TREDINNICK, J.,
Max M. Koppel, petitioner, and his then wife, Sondra (now Busch), created “Clifford” trusts for each of their four children by two trust agreements executed in 1968 and 1969. He now seeks reimbursement from income, and to the extent that is insufficient, from principal of the trusts for educational expenses of the children. Sondra Busch qualifiedly agrees the petition should be granted. The present trustee and a guardian and trustee ad litem appointed by the court on its own motion to represent the children1 oppose the petition.
[586]*586The trust agreements were identical in relevant content. The first was executed on September 26, 1968, and established trusts for three of grantors’ children, Janice, Wendy and Cindy. The second executed November 6, 1979, established a trust for their son, Adám.
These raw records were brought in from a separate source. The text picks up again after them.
(** * GrassClient: the connection supervisor of [src/client.js]

    A shallow embedding of the [GrassClient] class.  The object's fields
    are a record, every method is a computation in a small monad that
    threads the object, the trace of observable effects (calls on the
    transport, timers, log lines) and a possible rejection.  Whatever the
    platform decides (which transport event fires first, whether a write
    completes, the clock, fresh identifiers, the result of [new URL] and
    [JSON.parse]) is an explicit input of the method that consults it. *)

From Stdlib Require Import ZArith String List Bool Lia.
Import ListNotations.

Set Warnings "-register-all".

Open Scope Z_scope.
Open Scope string_scope.

(** ** Values of the host language *)

(** A thrown or rejected [Error]; the code only ever reads [message]. *)
Record Error : Type := mkError { message : string }.

(** The values that travel as JSON.  Numbers are the integral ones, the
    only kind the client builds ([Math.floor] of the clock). *)
Inductive Value : Type :=
| VUndefined
| VNull
| VBool (b : bool)
| VNum (n : Z)
| VStr (s : string)
| VArr (items : list Value)
| VObj (fields : list (string * Value)).

(** Own property of an object literal, [undefined] when missing. *)
Fixpoint lookup (k : string) (fields : list (string * Value)) : Value :=
  match fields with
  | [] => VUndefined
  | (k', v) :: rest => if String.eqb k k' then v else lookup k rest
  end.

(** [v.k] for a key that no primitive wrapper defines (such as [id]):
    a [TypeError] on [null] and [undefined], [undefined] on the other
    primitives and on arrays. *)
Definition getProp (v : Value) (k : string) : Error + Value :=
  match v with
  | VObj fields => inr (lookup k fields)
  | VNull =>
      inl (mkError ("Cannot read properties of null (reading '" ++ k ++ "')"))
  | VUndefined =>
      inl (mkError
             ("Cannot read properties of undefined (reading '" ++ k ++ "')"))
  | _ => inr VUndefined
  end.

(** ** The transport, as the client sees it *)

Inductive ReadyState : Type := CONNECTING | OPEN | CLOSING | CLOSED.

Definition ReadyState_eqb (a b : ReadyState) : bool :=
  match a, b with
  | CONNECTING, CONNECTING | OPEN, OPEN | CLOSING, CLOSING | CLOSED, CLOSED =>
      true
  | _, _ => false
  end.

(** The handle [this.ws] points to; [readyState] is all the client reads. *)
Record WebSocket : Type := mkWebSocket { readyState : ReadyState }.

(** The result of [new URL(this.proxy)], restricted to the read fields. *)
Record URL : Type := mkURL {
  protocol : string;
  hostname : string;
  port : string;
  username : string;
  password : string
}.

(** The options object handed to [HttpsProxyAgent]. *)
Record AgentOptions : Type := mkAgent {
  agent_protocol : string;
  agent_host : string;
  agent_port : string;
  agent_auth : option string;
  rejectUnauthorized : bool;
  agent_timeout : Z;
  keepAlive : bool;
  keepAliveMsecs : Z
}.

(** The options object handed to [new WebSocket]. *)
Record WsOptions : Type := mkOptions {
  headers : list (string * string);
  handshakeTimeout : Z;
  followRedirects : bool;
  maxPayload : Z;
  perMessageDeflate : bool;
  agent : option AgentOptions
}.

(** The handle returned by [setInterval]. *)
Definition Timer : Type := nat.

Inductive Level : Type := Info | Warn | Err.

Inductive EventName : Type := EvOpen | EvError | EvClose | EvMessage | EvPong.

(** ** Observable effects *)

Inductive Action : Type :=
| Log (lvl : Level) (msg : string)
| NewWebSocket (url : string) (options : WsOptions)
| WsOnce (ev : EventName)
| WsOn (ev : EventName)
| WsSend (payload : Value)          (* ws.send(JSON.stringify(payload), cb) *)
| WsTerminate
| WsClose
| WsRemoveAllListeners
| SetTimeout (ms : Z)
| ClearTimeout
| SetInterval (t : Timer) (ms : Z)
| ClearInterval (t : Timer)
| Sleep (ms : Z)                    (* await of a bare setTimeout promise *)
| UnhandledRejection (e : Error)    (* a timer callback's promise rejects *)
| UncaughtException (e : Error).    (* an error event finds no observer *)

(** ** The object *)

Record GrassClient : Type := mkClient {
  userId : string;
  proxy : option string;            (* [null] or a string *)
  ws : option WebSocket;
  browserId : string;
  heartbeatInterval : option Timer;
  reconnectDelay : Z;
  connectionTimeout : Z;
  lastHeartbeat : Z
}.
In relevant part, they provide as follows:2
(1) Paragraph 3a provides that: “Except as hereinafter otherwise provided, the net income of each of said trusts shall be accumulated until the respective beneficiary thereof shall attain the age of 21 years ...”
(2) Paragraph 3b states that: “Notwithstanding provisions to (sic) sub-paragraph (a), the net income of each trust may be used in the sole discretion of the trustee for the support, maintenance and education of the respective beneficiary . . .”
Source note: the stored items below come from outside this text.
(** * AmzGen: the prompt pipeline of the product-scene generator

    A shallow embedding of the orchestration slice of the application:
    the template engine and the OpenRouter adapter
    (services/llm/openrouter.ts), the service factory and its convenience
    functions (services/llm/factory.ts), and the batch loop of the main
    component (App.tsx), followed by the properties established about them.

    Conventions.  A JavaScript string is a [string]: a sequence of code
    units, here restricted to the range 0..255.  A thrown value is a
    [Thrown]; code that may throw returns a [Completion].  Everything the
    program obtains from outside (the remote API, the clock, the random
    source, the environment variables, the background-removal routine) is
    read from a [Platform] record, and everything it does to the outside is
    appended to the trace of a [World]. *)

From Stdlib Require Import String Ascii List Bool Arith Lia DecimalString.
Import ListNotations.
Open Scope list_scope.
Open Scope string_scope.

(* ================================================================== *)
(** * JavaScript string primitives *)
(* ================================================================== *)

Module JS.

(** [s.startsWith(p)] *)
Definition startsWith (s p : string) : bool := String.prefix p s.

(** [s.includes(sub)] *)
Fixpoint includes (s sub : string) : bool :=
  if String.prefix sub s then true
  else match s with
       | EmptyString => false
       | String _ s' => includes s' sub
       end.

(** [s.slice(n)] for [0 <= n] *)
Fixpoint drop (n : nat) (s : string) : string :=
  match n, s with
  | O, _ => s
  | S _, EmptyString => EmptyString
  | S k, String _ s' => drop k s'
  end.

(** [s.slice(0, n)] for [0 <= n] *)
Fixpoint take (n : nat) (s : string) : string :=
  match n, s with
  | O, _ => EmptyString
  | S _, EmptyString => EmptyString
  | S k, String c s' => String c (take k s')
  end.

(** The text before and after the first occurrence of [sep] in [s]. *)
Fixpoint cut (sep s : string) : option (string * string) :=
  if String.prefix sep s then Some (EmptyString, drop (String.length sep) s)
  else match s with
       | EmptyString => None
       | String c s' =>
           match cut sep s' with
           | Some (before, after) => Some (String c before, after)
           | None => None
           end
       end.

(** [split_loop] is the scan of [s.split(sep)] for a non-empty separator:
    each round cuts at the next occurrence.  A round consumes at least one
    code unit, so [length s] rounds are enough. *)
Fixpoint split_loop (rounds : nat) (sep s : string) : list string :=
  match rounds with
  | O => [s]
  | S r =>
      match cut sep s with
      | Some (before, after) => before :: split_loop r sep after
      | None => [s]
      end
  end.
(3) The remaining dispositive subparagraphs (3(d) and 3(e)) direct distribution of accumulated income to the beneficiaries upon termination of the trusts, and return of corpus to the grantors or the survivor of them.
(4) Paragraph 4 gives the trustee sole discretion to expend such amounts of corpus as deemed necessary because of “. . . any emergency ... in the affairs of the beneficiary by reason of sickness, accident or other circumstances ...”
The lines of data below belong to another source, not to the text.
(** ** The methods, run *)

Ltac step := cbn [run exec bind trigger perform of_object try_finally fst snd].

Ltac cases :=
  repeat (step;
          match goal with
          | |- context [of_object ?x _] => destruct x eqn:?
          | |- context [match ?x with Some _ => _ | None => _ end] =>
              destruct x eqn:?
          | |- context [if ?b then _ else _] => destruct b eqn:?
          end).

Lemma run_generateFilename (r : ref) (language : string) (w : World)
    (obj : AnalysisResult) (d : Disease.t) (names : gmap string string) :
  heap w !! r = Some obj -> disease obj = Some d -> Disease.name d = Some names ->
  run (generateFilename r language) w =
  (Returned ((if language =? "ar" then "تقرير-التشخيص-" else "diagnosis-report-") ++
             ToString (logicalOr (index names language) (text "unknown")) ++ "-" ++
             isoDate (clock w) ++ ".pdf"), w).
Proof.
  intros Hobj Hd Hn. unfold generateFilename.
  step. rewrite Hobj. step. rewrite Hd. step. rewrite Hn. step.
  rewrite first_split_toISOString.
  destruct (language =? "ar"); reflexivity.
Qed.

(** [generateFilename] is synchronous and changes nothing. *)
Lemma generateFilename_frame (r : ref) (language : string) (w : World) :
  settled (fst (run (generateFilename r language) w)) = true /\
  snd (run (generateFilename r language) w) = w.
Proof. unfold generateFilename. cases; split; reflexivity. Qed.

(** After its delay [simulatePDFGeneration] runs to its end; it registers
    one object URL and, when it returns, the blob holds the generated
    content. *)
Lemma simulatePDFGeneration_resumes (r : ref) (language : string) :
  exists body,
    simulatePDFGeneration r language = Await 2000 body /\
    forall w,
      let payload := {| blobParts := [generatePDFContent r language];
                        type := "application/pdf" |} in
      settled (fst (run body w)) = true /\
      snd (run body w) = set_objectURLs (objectURLs w ++ [payload])%list w /\
      forall a, fst (run body w) = Returned a -> blob a = payload.
Proof.
  eexists. split; [reflexivity |]. intros w blob0.
  step. rewrite run_bind.
  pose proof (generateFilename_frame r language
                (set_objectURLs (objectURLs w ++ [blob0])%list w)) as [Hs Hw].
  destruct (run (generateFilename r language) _) as [[name|e|ms k] w'];
    simpl in Hs, Hw; subst w'; try discriminate; step.
  - repeat split. intros a [= <-]. reflexivity.
  - repeat split. intros a [=].
Qed.

Lemma exec_settled {A} (p : prog A) (env : list (World -> World)) (w : World) :
  settled (fst (run p w)) = true -> exec p env w = run p w.
Proof.
  revert w. induction p as [a|e|ms k IH|B' o k IH]; intros w; simpl;
    try reflexivity; try discriminate.
  destruct (perform o w) as [b w']. apply IH.
Qed.

Lemma generateReport_busy (r : ref) (language : option string) (w : World) :
  isGenerating w = true ->
  run (generateReport r language) w = (Thrown alreadyInProgress, w).
Proof. intros H. unfold generateReport. step. now rewrite H. Qed.

Lemma generateReport_idle (r : ref) (language : option string) (w : World) :
  isGenerating w = false ->
  exists k,
    run (generateReport r language) w = (Suspended 2000 k, set_isGenerating true w) /\
    (forall env,
        exec (generateReport r language) env w =
        match env with
        | [] => run k (set_isGenerating true w)
        | f :: _ => run k (f (set_isGenerating true w))
        end) /\
    forall w1,
      let payload := {| blobParts := [generatePDFContent r (default "ar" language)];
                        type := "application/pdf" |} in
      settled (fst (run k w1)) = true /\
      snd (run k w1) =
        set_isGenerating false
          (set_objectURLs (objectURLs w1 ++ [payload])%list w1) /\
      forall a, fst (run k w1) = Returned a -> blob a = payload.
Proof.
  intros H.
  destruct (simulatePDFGeneration_resumes r (default "ar" language))
    as (body & Hsim & Hbody).
  exists (try_finally body (trigger (SetIsGenerating false))).
  assert (Hk : forall w1,
             run (try_finally body (trigger (SetIsGenerating false))) w1 =
             (fst (run body w1), set_isGenerating false (snd (run body w1)))).
  { intros w1. apply run_try_finally_clears, Hbody. }
  split; [| split].
  - unfold generateReport. step. rewrite H. step. rewrite Hsim. reflexivity.
  - intros env. unfold generateReport. step. rewrite H. step. rewrite Hsim.
    step. destruct env as [|f env]; apply exec_settled; rewrite Hk; apply Hbody.
  - intros w1 payload. rewrite Hk. cbn [fst snd].
    destruct (Hbody w1) as (Hs & Hw & Ha). rewrite Hw. auto.
Qed.

(** [name[language] || 'unknown'], printed. *)
(** *** Sessions *)

Lemma consistent_fresh (w : World) : consistent (fresh w).
Proof. reflexivity. Qed.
(5) Paragraph 6 states .in part: “No part of the [587]*587corpus or income. . . shall be used. . . to satisfy any legal obligation of the Grantors.”
(6) Paragraph 10 states the trust is irrevocable, and that Grantors have no power to alter, amend, revoke or terminate the trust or any of its provisions. (Emphasis supplied.)
The trust agreements appointed H. Donald Busch, Esq., as trustee. Marital difficulties arose between the grantors in the mid-seventies. For this reason,3 Mr. Busch was removed as trustee by order dated May 14, 1976. Provident Bank was named interim trustee. Provident never acted. Instead, pursuant to the joint petition of grantors, I. Raymond Kremer and Leonard Zack, Esqs., were appointed successor trustees on October 13, 1976.4 Both subsequently requested to be removed, and were — Mr. Zack by order dated November 15, 1979, and Mr. Kremer (now Judge Kremer of the Philadelphia Court of Common Pleas) by order dated April 22, 1980. Each order appointed Continental Bank as “substituted co-trustee.” The net result is that Continental is now sole trustee.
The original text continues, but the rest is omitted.